Figure 1.

Tyrosine phosphorylation of different SSBs. (A) In vivo phosphorylation of bacterial SSBs. The odd-numbered lane contains purified 6xHis tagged protein (50 ng) separated on SDS–PAGE, electroblotted on PVDF membrane, and probed with anti-PY antibody, and the even-numbered lane contains the same sample treated with alkaline phosphatase. B.subtilis SSB purified from B.subtilis is in lanes 1 and 2, BsSSB purified from E.coli in lanes 3 and 4, EcSSB purified from E.coli in lanes 5 and 6, ScSSB purified from E.coli in lanes 7 and 8, and the eluate from the Ni-NTA column obtained from a crude extract of wild-type B.subtilis is in lanes 9 and 10. (B) In vitro phosphorylation of B.subtilis SSBs. Autoradiography of in vitro phosphorylation assays separated on SDS–PAGE. The lanes contained the products of reactions with the following proteins: YwpH (lane 1), YwpH and YwqC-NCter (lane 2), YwpH and YwqD (lane 3), YwpH, YwqC-NCter and YwqD (lane 4), BsSSB (lane 6), BsSSB and YwqC-NCter (lane 7), BsSSB and YwqD (lane 8), BsSSB, YwqC-NCter and YwqD (lane 9).
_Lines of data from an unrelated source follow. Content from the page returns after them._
Lemma list_op_descending (op : pq_op) Q : (forall prio t, op <> OpQinsert prio t) -> descending Q -> descending (list_op op Q).2.
Proof.
  intros Hop HQ. destruct op; cbn [list_op snd]; auto.
  - by apply prio_insert_descending.
  - by edestruct Hop.
  - destruct HQ; [constructor|done].
  - by apply remove_descending.
  - unfold prio_favorite. pose proof (remove_descending t Q HQ) as Hr. destruct (remove t Q) as [|[a p] R]; [done|]. constructor; [done|].
    apply StronglySorted_inv in Hr as [_ Hr]. constructor; [cbn; lia|]. eapply Forall_impl; [exact Hr|]. cbn. intros y Hy. lia.
  - clear Hop. induction HQ as [|[c p] Q HQ IH Hc]; [constructor|]. constructor; [done|]. apply Forall_fmap. eapply Forall_impl; [exact Hc|].
    intros [d x]; cbn -[Z.add]. lia.
Qed.

(** As long as [pth_pqueue_Qinsert] is not used, [pth_pqueue_delmax] takes a thread
    of the highest priority. *)
Theorem delmax_highest (ops : list pq_op) : Forall (fun op => forall prio t, op <> OpQinsert prio t) ops ->
  match (list_ops ops []).2 with [] => True | (_, p) :: Q => Forall (fun x => x.2 <= p) Q end.
Proof.
  intros Hops. assert (forall Q, descending Q -> descending (list_ops ops Q).2) as Hd.
  { induction Hops as [|op ops Hop _ IH]; intros Q HQ; cbn; [done|]. pose proof (list_op_descending op Q Hop HQ) as H1. destruct (list_op op Q) as [r Q1]; cbn in H1.
    pose proof (IH Q1 H1) as H2. by destruct (list_ops ops Q1). }
  specialize (Hd [] ltac:(constructor)). destruct (list_ops ops []).2 as [|[c p] Q]; [done|]. by apply StronglySorted_inv in Hd as [_ Hd].
Qed.
End order.

(** Three threads in memory *)
Definition threads_demo : @pth_pqueue_st nat _ _ :=
  OQueue None 0 {[1%nat := Link None None; 2%nat := Link None None; 3%nat := Link None None]} {[1%nat := 0; 2%nat := 0; 3%nat := 0]}.

(** A thread put at the end with priority 0 stands before one of priority 3 that
    comes after it, since it has become one of priority 5. *)
Theorem Qinsert_before_higher : exists s',
  (pth_pqueue_init true;; exec_all 5 6 [OpInsert 5 1%nat; OpQinsert 0 2%nat; OpInsert 3 3%nat; OpDelmax; OpDelmax]) threads_demo =
    Ok ([RUnit; RUnit; RUnit; RThread (Some 1%nat); RThread (Some 2%nat)], s').
Proof. eexists. vm_compute. reflexivity. Qed.

(** C0 at a sequence of operations on these threads; the difference between the
    first two priorities is not an int. *)
Lemma pth_pqueue_refines_witness :
  let ops := [OpInsert 2000000000 1%nat; OpInsert (-2000000000) 2%nat; OpInsert 4 3%nat; OpFavorite 3%nat; OpIncrease; OpDelete 1%nat; OpContains 1%nat; OpDelmax] in
  exists s', (pth_pqueue_init true;; exec_all 5 (S (length ops)) ops) threads_demo =
      Ok ([RUnit; RUnit; RUnit; RBool true; RUnit; RUnit; RBool false; RThread (Some 3%nat)], s') /\ holds s' [(2%nat, -1999999999)].
Proof.
  refine (pth_pqueue_refines 5 [1%nat; 2%nat; 3%nat]
    [OpInsert 2000000000 1%nat; OpInsert (-2000000000) 2%nat; OpInsert 4 3%nat; OpFavorite 3%nat; OpIncrease; OpDelete 1%nat; OpContains 1%nat; OpDelmax] threads_demo _ _).
  - intros t Ht. repeat (apply elem_of_cons in Ht as [->|Ht]; [split; eexists; reflexivity|]). by apply elem_of_nil in Ht.
  - cbn -[in_int room Z.add]. unfold room, in_int. split_and!; try done; try set_solver; repeat constructor; cbn; lia.
Defined.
Lanes 5 and 10 were the same as lanes 4 and 9, respectively, only YwqE and MnCl₂ were added after 60 min, and the reactions were left for an additional 120 min before loading on SDS–PAGE. (C) In vivo labeling of B.subtilis SSB. 6xHis SSB was purified from SPSSBHT, SPSSBHT-ΔywqD and SPSSBHT-ΔywqE grown in [³³P]phosphate. Purified BsSSB was separated by SDS–PAGE; the Coomassie-staining of the gel is shown in the right panel; and autoradiography signals in the left: SPSSBHT in lanes 1 and 4, SPSSBHT-ΔywqD in lanes 2 and 5, and SPSSBHT-ΔywqE in lanes 3 and 6.